------ DATA ------

(** * DistroBaker: a shallow embedding of [lib/distrobaker.py]

    The development follows the Python module function by function.
    Strings are Rocq strings (one character per code point below 256),
    dictionaries are [gmap]s, Python sets are [gset]s, and the remote
    systems (git, the lookaside caches, Koji, MBS) are reached through an
    explicit world whose every request is recorded in a trace. *)

From Stdlib Require Import Ascii String ZArith Lia DecimalString.
From stdpp Require Import base option list strings gmap.

(** ** Python primitives *)

Module Py.

(** The outcome of evaluating a Python expression: a value or an
    exception nobody caught. *)
Inductive res (A : Type) : Type :=
| Val (a : A)
| Exc.
Arguments Val {A} a.
Arguments Exc {A}.

Definition rbind {A B} (r : res A) (f : A -> res B) : res B :=
  match r with Val a => f a | Exc => Exc end.

(** [s.split(sep, maxsplit)] for a one-character separator. *)
Fixpoint split_upto (sep : ascii) (n : nat) (s : string) : list string :=
  match s with
  | EmptyString => [""]
  | String a s' =>
      match n with
      | O => [s]
      | S n' =>
          if Ascii.eqb a sep then "" :: split_upto sep n' s'
          else match split_upto sep n s' with
               | h :: t => String a h :: t
               | [] => [String a ""]
               end
      end
  end.

(** [s.split(sep)]: no bound on the number of splits. *)
Definition split (sep : ascii) (s : string) : list string :=
  split_upto sep (String.length s) s.

(** [c in s] for a one-character [c]. *)
Fixpoint contains (c : ascii) (s : string) : bool :=
  match s with
  | EmptyString => false
  | String a s' => Ascii.eqb a c || contains c s'
  end.

(** [s.startswith(p)], returning what follows the prefix. *)
Fixpoint strip_prefix (p s : string) : option string :=
  match p, s with
  | EmptyString, _ => Some s
  | String a p', String b s' =>
      if Ascii.eqb a b then strip_prefix p' s' else None
  | String _ _, EmptyString => None
  end.

(** [p in s] for strings. *)
Fixpoint substring (p s : string) : bool :=
  match strip_prefix p s with
  | Some _ => true
  | None => match s with
            | EmptyString => false
            | String _ s' => substring p s'
            end
  end.

(** [xs[-1]] and [xs[-2]]. *)
Definition last1 {A} (xs : list A) : option A := last xs.
Definition last2 {A} (xs : list A) : option A :=
  match reverse xs with _ :: y :: _ => Some y | _ => None end.

(** Truthiness of a string: [if s] holds for a non-empty string. *)
Definition truthy (s : string) : bool :=
  match s with EmptyString => false | _ => true end.

(** [c.isspace()] for code points below 256. *)
Definition isspace (c : ascii) : bool :=
  let n := nat_of_ascii c in
  ((9 <=? n) && (n <=? 13)) || ((28 <=? n) && (n <=? 32))
  || (n =? 133) || (n =? 160).

(** [s.rstrip()]: drop the trailing run of white space. *)
Fixpoint rstrip (s : string) : string :=
  match s with
  | EmptyString => EmptyString
  | String a s' =>
      match rstrip s' with
      | EmptyString => if isspace a then EmptyString else String a EmptyString
      | r => String a r
      end
  end.

(** The [%] operator with a dictionary on its right, for templates
    written with [%(key)s] and [%%]; any other conversion is outside
    this model and is reported as an exception, as are a missing key
    ([KeyError]) and a truncated specifier ([ValueError]).  Keys may nest
    parentheses, which the interpreter counts. *)
Inductive fmt_mode :=
| FText
| FPercent
| FKey (depth : nat) (key : string)
| FConv (key : string).

Fixpoint format_from (mode : fmt_mode) (d : gmap string string)
    (tmpl : string) : res string :=
  match tmpl with
  | EmptyString => match mode with FText => Val "" | _ => Exc end
  | String a t =>
      match mode with
      | FText =>
          if Ascii.eqb a "%" then format_from FPercent d t
          else rbind (format_from FText d t) (fun r => Val (String a r))
      | FPercent =>
          if Ascii.eqb a "%"
          then rbind (format_from FText d t) (fun r => Val (String "%" r))
          else if Ascii.eqb a "(" then format_from (FKey 1 "") d t
          else Exc
      | FKey depth key =>
          if Ascii.eqb a ")" then
            match depth with
            | 1 => format_from (FConv key) d t
            | _ => format_from (FKey (pred depth) (key +:+ ")")) d t
            end
          else if Ascii.eqb a "("
          then format_from (FKey (S depth) (key +:+ "(")) d t
          else format_from (FKey depth (key +:+ String a "")) d t
      | FConv key =>
          if Ascii.eqb a "s" then
            match d !! key with
            | Some v => rbind (format_from FText d t) (fun r => Val (v +:+ r))
            | None => Exc
            end
          else Exc
      end
  end.

Definition format (tmpl : string) (d : gmap string string) : res string :=
  format_from FText d tmpl.

End Py.

Abbreviation Val := Py.Val.
Abbreviation Exc := Py.Exc.

(** ** SCM URLs and module coordinates *)

Record scm := Scm {
  scm_link : string;
  scm_ref : option string;
  scm_ns : option string;
  scm_comp : option string
}.

(** [split_scmurl]: the text before the first [#] is the link, the text
    after it the ref; the last two [/]-separated pieces of the link are
    the namespace and the component. *)
Definition split_scmurl (scmurl : string) : scm :=
  let scm := Py.split_upto "#" 1 scmurl in
  let scm0 := default "" (scm !! 0%nat) in
  let nscomp := Py.split "/" scm0 in
  {| scm_link := scm0;
     scm_ref := if decide (2 <= length scm) then scm !! 1%nat else None;
     scm_ns := if decide (2 <= length nscomp) then Py.last2 nscomp else None;
     scm_comp := Py.last1 nscomp |}.

Record module_coord := ModuleCoord { mod_name : string; mod_stream : string }.

(** [split_module]: [name:stream], the stream defaulting to [master]. *)
Definition split_module (comp : string) : module_coord :=
  let ms := Py.split ":" comp in
  {| mod_name := default "" (ms !! 0%nat);
     mod_stream := match ms !! 1%nat with
                   | Some s => if Py.truthy s then s else "master"
                   | None => "master"
                   end |}.

(** The textual form of an SCM reference, ["{}#{}".format(link, ref)],
    or the bare link when there is no ref. *)
Definition join_scmurl (s : scm) : string :=
  match scm_ref s with
  | Some r => scm_link s +:+ "#" +:+ r
  | None => scm_link s
  end.

(** ** Regular expressions

    A backtracking matcher for the fragment of the [regex] module's
    syntax that the program uses: literals, character classes, sequence,
    alternation, bounded and greedy repetition, atomic groups [(?>r)],
    named groups [(?P<g>r)], [^] and [$].  Alternatives are tried left
    to right, [+] takes as much as it can and gives back one repetition
    at a time, and nothing inside an atomic group is retried once the
    group has matched. *)

Module Regex.

Inductive re :=
| Lit (s : string)
| Class (p : ascii -> bool)
| Seq (r1 r2 : re)
| Alt (r1 r2 : re)
| Rep (n : nat) (r : re)
| Plus (r : re)
| Atomic (r : re)
| Group (g : string) (r : re)
| Bol
| Eol.

(** The matcher's position: how many characters were consumed, what is
    left of the subject, and the text captured by each named group. *)
Record mstate := MState {
  pos : nat;
  rest : string;
  caps : gmap string string
}.

Definition cont := mstate -> option mstate.

Fixpoint stake (n : nat) (s : string) : string :=
  match n, s with
  | S n', String a s' => String a (stake n' s')
  | _, _ => EmptyString
  end.

Fixpoint sdrop (n : nat) (s : string) : string :=
  match n, s with
  | S n', String _ s' => sdrop n' s'
  | _, _ => s
  end.

Definition advance (n : nat) (st : mstate) : mstate :=
  {| pos := pos st + n; rest := sdrop n (rest st); caps := caps st |}.

(** The text a group consumed between [st] and [st'] is recorded under
    the group's name; two groups of one name share the entry. *)
Definition capture (g : string) (st st' : mstate) : mstate :=
  {| pos := pos st'; rest := rest st';
     caps := <[g := stake (pos st' - pos st) (rest st)]> (caps st') |}.

Definition newline : ascii := "010".

(** [$] without [MULTILINE]: the end of the subject, or just before a
    newline that ends it. *)
Definition at_end (s : string) : bool :=
  match s with
  | EmptyString => true
  | String a EmptyString => Ascii.eqb a newline
  | _ => false
  end.

Definition orelse {A} (x y : option A) : option A :=
  match x with Some _ => x | None => y end.

Fixpoint rep_m (n : nat) (mr : mstate -> cont -> option mstate)
    (st : mstate) (k : cont) : option mstate :=
  match n with
  | O => k st
  | S n' => mr st (fun st' => rep_m n' mr st' k)
  end.

(** Greedy [r+]: after one [r], first try another round, then the
    continuation.  Every round has to consume, so the length of the
    subject bounds the number of rounds. *)
Fixpoint plus_m (fuel : nat) (mr : mstate -> cont -> option mstate)
    (st : mstate) (k : cont) : option mstate :=
  match fuel with
  | O => None
  | S fuel' =>
      mr st (fun st' =>
        if decide (pos st < pos st')
        then orelse (plus_m fuel' mr st' k) (k st')
        else k st')
  end.

Fixpoint m (r : re) (st : mstate) (k : cont) : option mstate :=
  match r with
  | Lit l =>
      match Py.strip_prefix l (rest st) with
      | Some _ => k (advance (String.length l) st)
      | None => None
      end
  | Class p =>
      match rest st with
      | String a _ => if p a then k (advance 1 st) else None
      | EmptyString => None
      end
  | Seq r1 r2 => m r1 st (fun st' => m r2 st' k)
  | Alt r1 r2 => orelse (m r1 st k) (m r2 st k)
  | Rep n r1 => rep_m n (m r1) st k
  | Plus r1 => plus_m (S (String.length (rest st))) (m r1) st k
  | Atomic r1 =>
      match m r1 st Some with
      | Some st' => k st'
      | None => None
      end
  | Group g r1 => m r1 st (fun st' => k (capture g st st'))
  | Bol => if decide (pos st = 0) then k st else None
  | Eol => if at_end (rest st) then k st else None
  end.

(** [r.match(s)]: match at the start of [s]; the result is the
    [groupdict()] of the match. *)
Definition match_ (r : re) (s : string) : option (gmap string string) :=
  caps <$> m r {| pos := 0; rest := s; caps := ∅ |} Some.

(** [[a-f0-9]] and [.]. *)
Definition hexlow (c : ascii) : bool :=
  let n := nat_of_ascii c in
  ((48 <=? n) && (n <=? 57)) || ((97 <=? n) && (n <=? 102)).

Definition dot (c : ascii) : bool := negb (Ascii.eqb c newline).

End Regex.

(** ** The sources file *)

Import Regex.

(** [sre]:
    [^(?>(?P<hash>[a-f0-9]{32})  (?P<file>.+)|SHA512 \((?P<file>.+)\) = (?<hash>[a-f0-9]{128}))$] *)
Definition sre : re :=
  Seq Bol
   (Seq (Atomic
          (Alt
            (Seq (Group "hash" (Rep 32 (Class hexlow)))
              (Seq (Lit "  ") (Group "file" (Plus (Class dot)))))
            (Seq (Lit "SHA512 (")
              (Seq (Group "file" (Plus (Class dot)))
                (Seq (Lit ") = ") (Group "hash" (Rep 128 (Class hexlow))))))))
        Eol).

(** The state of the [sources] file of a working tree: absent, not
    readable as text, or a list of lines as iteration over the open file
    yields them. *)
Inductive sources_file :=
| NoFile
| Unreadable
| Lines (ls : list string).

(** An entry is [(filename, hash, hashtype)]. *)
Definition source_entry : Type := string * string * string.

(** The loop of [parse_sources] over the lines of the file. *)
Fixpoint parse_lines (ls : list string) (src : gset source_entry)
    : option (gset source_entry) :=
  match ls with
  | [] => Some src
  | line :: ls' =>
      match match_ sre (Py.rstrip line) with
      | None => None
      | Some g =>
          match g !! "file", g !! "hash" with
          | Some f, Some h =>
              parse_lines ls'
                ({[ (f, h, if decide (String.length h = 128)
                           then "sha512" else "md5") ]} ∪ src)
          | _, _ => None
          end
      end
  end.

(** [parse_sources]: the set of entries, or [None] on error. *)
Definition parse_sources (sources : sources_file)
    : option (gset source_entry) :=
  match sources with
  | NoFile => Some ∅
  | Unreadable => None
  | Lines ls => parse_lines ls ∅
  end.

(** Vocabulary for stating what the matcher does. *)

(** Every character of [s] is in the class [p]. *)
Fixpoint sall (p : ascii -> bool) (s : string) : bool :=
  match s with
  | EmptyString => true
  | String a s' => p a && sall p s'
  end.

(** The length of the longest prefix of [s] made of characters of [p]. *)
Fixpoint run (p : ascii -> bool) (s : string) : nat :=
  match s with
  | EmptyString => 0
  | String a s' => if p a then S (run p s') else 0
  end.

(** The first success of [f] on [n], [n-1], ..., [1]. *)
Fixpoint first_down {A} (f : nat -> option A) (n : nat) : option A :=
  match n with
  | O => None
  | S n' => orelse (f n) (first_down f n')
  end.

------

WHAT THE EXERCISE ASKS ▸ Print, exactly as written, the first line of the records above and each line after it until the line with "(r : res A)", which is printed too.

TASK OUTPUT ▸
(** * DistroBaker: a shallow embedding of [lib/distrobaker.py]

    The development follows the Python module function by function.
    Strings are Rocq strings (one character per code point below 256),
    dictionaries are [gmap]s, Python sets are [gset]s, and the remote
    systems (git, the lookaside caches, Koji, MBS) are reached through an
    explicit world whose every request is recorded in a trace. *)

From Stdlib Require Import Ascii String ZArith Lia DecimalString.
From stdpp Require Import base option list strings gmap.

(** ** Python primitives *)

Module Py.

(** The outcome of evaluating a Python expression: a value or an
    exception nobody caught. *)
Inductive res (A : Type) : Type :=
| Val (a : A)
| Exc.
Arguments Val {A} a.
Arguments Exc {A}.

Definition rbind {A B} (r : res A) (f : A -> res B) : res B :=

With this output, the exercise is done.